Value of Data Collected by Coroners and Medical Examiners as a Data Source for Toxicovigilance
The coroner is a public officer (doctor, lawyer, or notary) appointed by the provincial government who reports to the Chief Coroner. The coroner systematically intervenes to determine the cause of death in a number of situations, including when a death occurs under violent (e.g., accident, suicide) or mysterious circumstances, when the death is the result of negligence, when the cause of death is unknown, or when the death occurs in a rehabilitation centre, penitentiary, detention centre, intensive supervision unit as defined in the Youth Protection Act, police station, daycare centre, or foster family, or in custody in a health facility, etc. In Québec, nearly 10% of deaths are reported to Bureau du coroner du Québec (BCQ). Following the investigation, the coroner publishes his or her findings in a public report.
Although a coroner’s report can take an average of 10 to 12 months to produce, information on the presumed causes and circumstances of the death are generally recorded in a database within 48 hours after the death is reported. Together with the results of the toxicological analyses that are frequently requested by coroners and are generally available within a few weeks, this information is a useful data source for quickly identifying threats to the public’s health or emerging phenomena involving exposure to or consumption of chemicals.
Definitions of health vigilance and toxicovigilance
Health vigilance is defined by Ministère de la Santé et des Services sociaux (MSSS) as a continuous process of identifying and characterizing threats to population health through the collection, analysis, and interpretation of data on health determinants and effects. It enables MSSS to detect real or perceived health threats as early as possible and to alert public health authorities so they can respond appropriately (MSSS, 2014). Health vigilance differs from surveillance in that it involves an active process of identifying health threats.
The term toxicovigilance is used when health vigilance focuses on toxicants. Although MSSS does not have a definition of toxicovigilance, the World Health Organization (WHO) has defined it as an active process of identifying and evaluating toxic risks with the aim of reducing the incidence of poisonings by identifying new toxicological risks (WHO, n.d.).
For more information on the definitions of toxicovigilance and the differences between surveillance, toxicovigilance, and pharmacovigilance, the reader is encouraged to consult the publication by Vermette, Dubé, and Gosselin (2014).
Objectives of the literature review
The first objective of this literature review was to guide the development of appropriate toxicovigilance indicators for Québec by surveying toxicovigilance activities that use toxicological analysis data compiled by coroners and medical examiners on deceased persons. Given the absence of scientific literature on such toxicovigilance activities, the objective was revised in order to collect information on substances and populations targeted by similar surveillance activities, namely activities using toxicological analysis data compiled by coroners and medical examiners on deceased persons in Canada and around the world. This review also describes the main advantages and disadvantages of using data from ongoing coroners’ and medical examiners’ investigations for toxicovigilance purposes.

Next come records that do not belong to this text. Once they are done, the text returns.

Lemma min_headroom_slack load itfs :
  above_slack (fst (min_headroom load itfs)) = is_admissible load itfs.
Proof. unfold min_headroom. now rewrite min_headroom_fold_slack. Qed.

(** X8.  [min_headroom] (the loop of [_make_step]) reports nothing on an
    empty interface list; otherwise it reports the least headroom and the
    name of the first interface that attains it; and the reported minimum
    is above the slack exactly when the load is admissible. *)
Theorem min_headroom_first_bottleneck :
  forall load itfs,
    match min_headroom load itfs with
    | (None, bn) => itfs = [] /\ bn = EmptyString
    | (Some h, bn) =>
        exists l1 itf l2,
          itfs = l1 ++ itf :: l2
          /\ h = headroom itf (lv_get load (name itf))
          /\ bn = name itf
          /\ (forall i, In i l1 -> (h < headroom i (lv_get load (name i)))%Q)
          /\ (forall i, In i l2 -> (h <= headroom i (lv_get load (name i)))%Q)
    end
    /\ above_slack (fst (min_headroom load itfs)) = is_admissible load itfs.
Proof.
  intros load itfs. split; [|apply min_headroom_slack].
  unfold min_headroom.
  pose proof (min_headroom_fold_select load itfs None) as E.
  cbn [option_map] in E. rewrite E. clear E. cbv zeta.
  pose proof (select_spec (fun _ : Interface => true)
                          (fun i => headroom i (lv_get load (name i))) itfs) as S.
  destruct (fold_left (select_step _ _) itfs None) as [p|]; cbn [option_map].
  - destruct S as (_ & l1 & l2 & El & H1 & H2).
    exists l1, p, l2. repeat split; auto.
  - split; [|reflexivity]. destruct itfs as [|x l]; [reflexivity|].
    specialize (S x (or_introl eq_refl)). discriminate.
Qed.

Lemma ac_append_steps h ld :
  exists s,
    AccumulatedCost.steps (AccumulatedCost.append h ld)
    = AccumulatedCost.steps h ++ [s]
    /\ AccumulatedCost.load s = ld
    /\ AccumulatedCost.step_admissible s
       = is_admissible ld (AccumulatedCost.h_interfaces h)
    /\ AccumulatedCost.step_min_headroom s
       = fst (min_headroom ld (AccumulatedCost.h_interfaces h))
    /\ AccumulatedCost.step_bottleneck s
       = snd (min_headroom ld (AccumulatedCost.h_interfaces h)).
Proof.
  pose proof (min_headroom_slack ld (AccumulatedCost.h_interfaces h)) as Hs.
  unfold AccumulatedCost.append, AccumulatedCost._make_step.
  destruct (last_error (AccumulatedCost.steps h));
    destruct (min_headroom ld (AccumulatedCost.h_interfaces h)) as [m b];
    cbn [fst snd] in *; eexists; (split; [reflexivity|]); cbn; auto.
Qed.

(** X9.  In a history grown by [append] every step records whether its
    own load is admissible, so [History.is_admissible] holds exactly when
    every appended load passes [is_transition_admissible]; the history
    keeps its interfaces and holds the appended loads in order. *)
Theorem history_admissible_iff_every_load :
  forall itfs lds,
    let h := AccumulatedCost.appended itfs lds in
    AccumulatedCost.h_interfaces h = itfs
    /\ map AccumulatedCost.load (AccumulatedCost.steps h) = lds
    /\ map AccumulatedCost.step_admissible (AccumulatedCost.steps h)
       = map (fun ld => is_admissible ld itfs) lds
    /\ AccumulatedCost.history_is_admissible h
       = forallb (fun ld =>
                    AccumulatedCost.is_transition_admissible LoadVector_empty ld itfs)
                 lds
    /\ AccumulatedCost.initial_load h = hd_error lds
    /\ AccumulatedCost.final_load h = last_error lds.
Proof.
  intros itfs lds. cbv zeta.
  split; [apply ac_appended_interfaces|].
  split; [apply ac_appended_loads|].
  assert (Hadm : map AccumulatedCost.step_admissible
                     (AccumulatedCost.steps (AccumulatedCost.appended itfs lds))
                 = map (fun ld => is_admissible ld itfs) lds).
  { induction lds as [|ld lds IH] using rev_ind; [reflexivity|].
    rewrite ac_appended_snoc.
    destruct (ac_append_steps (AccumulatedCost.appended itfs lds) ld)
      as (s & Es & _ & Ea & _).
    rewrite Es, !map_app, IH. cbn [map].
    now rewrite Ea, ac_appended_interfaces. }
  split; [exact Hadm|].
  pose proof (ac_appended_loads itfs lds) as Hl.
  split; [|split].
  - unfold AccumulatedCost.history_is_admissible.
    transitivity (forallb (fun b : bool => b)
                    (map AccumulatedCost.step_admissible
                         (AccumulatedCost.steps (AccumulatedCost.appended itfs lds)))).
    + generalize (AccumulatedCost.steps (AccumulatedCost.appended itfs lds)).
      intros l. induction l as [|x l IH]; [reflexivity|].
      cbn [map forallb]. now rewrite IH.
    + rewrite Hadm. clear. induction lds as [|x l IH]; [reflexivity|].
      cbn [map forallb]. now rewrite IH.
  - unfold AccumulatedCost.initial_load.
    destruct (AccumulatedCost.steps _) as [|s r]; destruct lds; try discriminate;
      [reflexivity|]. cbn [map] in Hl. injection Hl as -> _. reflexivity.
  - unfold AccumulatedCost.final_load.
    destruct (last_error (AccumulatedCost.steps _)) as [s|] eqn:E.
    + apply last_error_Some in E. destruct E as [l' E]. rewrite E in Hl.
      rewrite map_app in Hl. cbn [map] in Hl. rewrite <- Hl.
      now rewrite last_error_snoc.
    + apply last_error_None in E. rewrite E in Hl. now rewrite <- Hl.
Qed.

(** ** The candidates of the routing functions *)

Lemma find_paths_simple network s t max_paths max_length :
  0 <= max_length ->
  Forall (simple_path network s t max_length)
         (find_paths network s t max_paths max_length).
Proof.
  intros Hml. unfold find_paths.
  destruct (String.eqb s t) eqn:E.
  - apply String.eqb_eq in E. subst t. constructor; [|constructor].
    unfold simple_path, path_length. cbn.
    repeat split; auto. constructor; [intros []|constructor].
  - destruct (sort_by_length_spec
                (dfs_discovery network s t max_paths max_length)) as (_ & _ & Hp).
    eapply Permutation_Forall; [apply Permutation_sym; exact Hp|].
    unfold dfs_discovery. apply dfs_paths_ok; [|constructor].
    repeat split; cbn; auto.
    constructor; [intros []|constructor].
Qed.

Lemma find_paths_count network s t max_paths max_length :
  Z.of_nat (length (find_paths network s t max_paths max_length))
  <= Z.max 1 max_paths.
Proof.
  unfold find_paths. destruct (String.eqb s t).
  - cbn [length]. lia.
  - destruct (sort_by_length_spec
                (dfs_discovery network s t max_paths max_length)) as (_ & _ & Hp).
    rewrite (Permutation_length Hp). unfold dfs_discovery.
    pose proof (dfs_count network t max_paths max_length
                  (Z.to_nat (max_length + 1)) s [s] [s] [] []) as H.
    cbn [length] in H. lia.
Qed.

Lemma find_paths_sorted network s t max_paths max_length :
  sorted_by_length (find_paths network s t max_paths max_length).
Proof.
  unfold find_paths. destruct (String.eqb s t).
  - constructor; constructor.
  - apply sort_by_length_spec.
Qed.

Lemma firstn_sorted n : forall l,
  sorted_by_length l -> sorted_by_length (firstn n l).
Proof.
  unfold sorted_by_length.
  induction n as [|n IH]; intros l Hl; [constructor|].
  destruct l as [|p l]; [constructor|].
  cbn [firstn]. inversion Hl as [|? ? Hs Hf]; subst.
  constructor; [now apply IH|].
  rewrite Forall_forall in *. intros q Hq. apply Hf.
  rewrite <- (firstn_skipn n l). apply in_or_app. now left.
Qed.

Lemma py_slice_to_prefix {A} (l : list A) k :
  exists n, py_slice_to l k = firstn n l
            /\ (Z.of_nat (length l) <= 1 -> Z.of_nat n <= Z.max 0 k)
            /\ (0 <= k -> Z.of_nat n <= k).
Proof.
  unfold py_slice_to. destruct (k <? 0) eqn:E.
  - apply Z.ltb_lt in E. eexists. split; [reflexivity|]. split; lia.
  - apply Z.ltb_ge in E. eexists. split; [reflexivity|]. split; lia.
Qed.

(** X10.  [find_k_shortest_paths] returns at most [k] paths (none for
    [k <= 0]), for every pair of nodes; they are the first paths of the
    search with [max_paths = 3k] and [max_length = 15], each a simple path
    of the network between the two nodes, in order of edge count. *)
Theorem k_shortest_paths_bounded :
  forall network s t k,
    let found := find_k_shortest_paths network s t k in
    Forall (simple_path network s t 15) found
    /\ Z.of_nat (length found) <= Z.max 0 k
    /\ sorted_by_length found
    /\ exists rest, find_paths network s t (k * 3) 15 = found ++ rest.
Proof.
  intros network s t k. cbv zeta. unfold find_k_shortest_paths.
  set (all := find_paths network s t (k * 3) 15).
  pose proof (find_paths_simple network s t (k * 3) 15 ltac:(lia)) as Hs.
  pose proof (find_paths_count network s t (k * 3) 15) as Hc.
  pose proof (find_paths_sorted network s t (k * 3) 15) as Ho.
  fold all in Hs, Hc, Ho.
  destruct (py_slice_to_prefix all k) as (n & -> & Hneg & Hpos).
  split; [|split; [|split]].
  - rewrite Forall_forall in *. intros p Hp. apply Hs.
    rewrite <- (firstn_skipn n all). apply in_or_app. now left.
  - pose proof (firstn_le_length n all) as H1.
    pose proof (length_firstn n all) as H2.
    destruct (Z_lt_ge_dec k 0) as [L|L]; lia.
  - now apply firstn_sorted.
  - exists (skipn n all). now rewrite firstn_skipn.
Qed.

Lemma first_cheapest_In {A} (adm : A -> bool) (c : A -> Q) paths p :
  first_cheapest adm c paths p -> In p paths.
Proof.
  intros (_ & l1 & l2 & -> & _). apply in_or_app. right. now left.
Qed.

(** X11.  Whatever the admission functions route, they route along a
    simple path of the network between the two end points: of at most 6
    edges in lambda_floor.py, 8 in V4 and 15 in routing_engine_v1.py. *)
Theorem routed_path_is_simple :
  forall network ob existing existing_load max_paths k,
    match LambdaFloor.route_obligation network ob existing max_paths with
    | Some r => simple_path network (source ob) (target ob) 6 (path r)
    | None => True
    end
    /\ match UnifiedV4.route_obligation network ob existing max_paths with
       | Some r => simple_path network (source ob) (target ob) 8 (path r)
       | None => True
       end
    /\ match RoutingEngine.best_routing network (source ob) (target ob)
                                        existing_load k with
       | Some r =>
           simple_path network (source ob) (target ob) 15 (RoutingEngine.r_path r)
       | None => True
       end.
Proof.
  intros network ob existing existing_load max_paths k. split; [|split].
  - pose proof (route_obligation_spec LambdaFloor.total_cost
                  LambdaFloor.candidate_paths network ob existing max_paths) as S.
    cbv zeta in S. unfold LambdaFloor.route_obligation.
    destruct (route_obligation _ _ network ob existing max_paths) as [r|]; auto.
    destruct S as [_ Hfc]. apply first_cheapest_In in Hfc.
    unfold LambdaFloor.candidate_paths, find_all_paths in Hfc.
    pose proof (find_paths_simple network (source ob) (target ob) max_paths 6
                                  ltac:(lia)) as Hs.
    rewrite Forall_forall in Hs. now apply Hs.
  - pose proof (route_obligation_spec UnifiedV4.total_cost
                  UnifiedV4.candidate_paths network ob existing max_paths) as S.
    cbv zeta in S. unfold UnifiedV4.route_obligation.
    destruct (route_obligation _ _ network ob existing max_paths) as [r|]; auto.
    destruct S as [_ Hfc]. apply first_cheapest_In in Hfc.
    unfold UnifiedV4.candidate_paths, UnifiedV4.find_all_paths in Hfc.
    cbn [UnifiedV4.py_or] in Hfc.
    change (if UnifiedV4.MAX_PATH_LENGTH =? 0 then _ else _) with 8 in Hfc.
    pose proof (find_paths_simple network (source ob) (target ob)
                  (UnifiedV4.py_or (Some max_paths) UnifiedV4.MAX_PATHS) 8
                  ltac:(lia)) as Hs.
    rewrite Forall_forall in Hs. now apply Hs.
  - pose proof (best_routing_spec network (source ob) (target ob)
                                  existing_load k) as S.
    cbv zeta in S.
    destruct (RoutingEngine.best_routing _ _ _ _ k) as [r|]; auto.
    destruct S as [_ Hfc]. apply first_cheapest_In in Hfc.
    unfold find_k_shortest_paths in Hfc.
    destruct (py_slice_to_prefix
                (find_paths network (source ob) (target ob) (k * 3) 15) k)
      as (n & E & _).
    rewrite E in Hfc.
    pose proof (find_paths_simple network (source ob) (target ob) (k * 3) 15
                                  ltac:(lia)) as Hs.
    rewrite Forall_forall in Hs. apply Hs.
    rewrite <- (firstn_skipn n (find_paths _ _ _ _ _)). apply in_or_app. now left.
Qed.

It was possible to determine that the vast majority of substances investigated or detected through surveillance activities or population surveys (related to deaths by poisoning) are drugs or medications. However, this observation must be qualified by the fact that most toxicological analyses carried out on deceased persons prioritize some of these substances at the expense of others, such as pesticides or industrial products. Nevertheless, in Québec, drugs and medications alone are responsible for a very high proportion of deaths due to poisoning. It is important to keep in mind, however, that health surveillance initiatives must also address rare or unusual phenomena that are not necessarily detected using existing surveillance activities.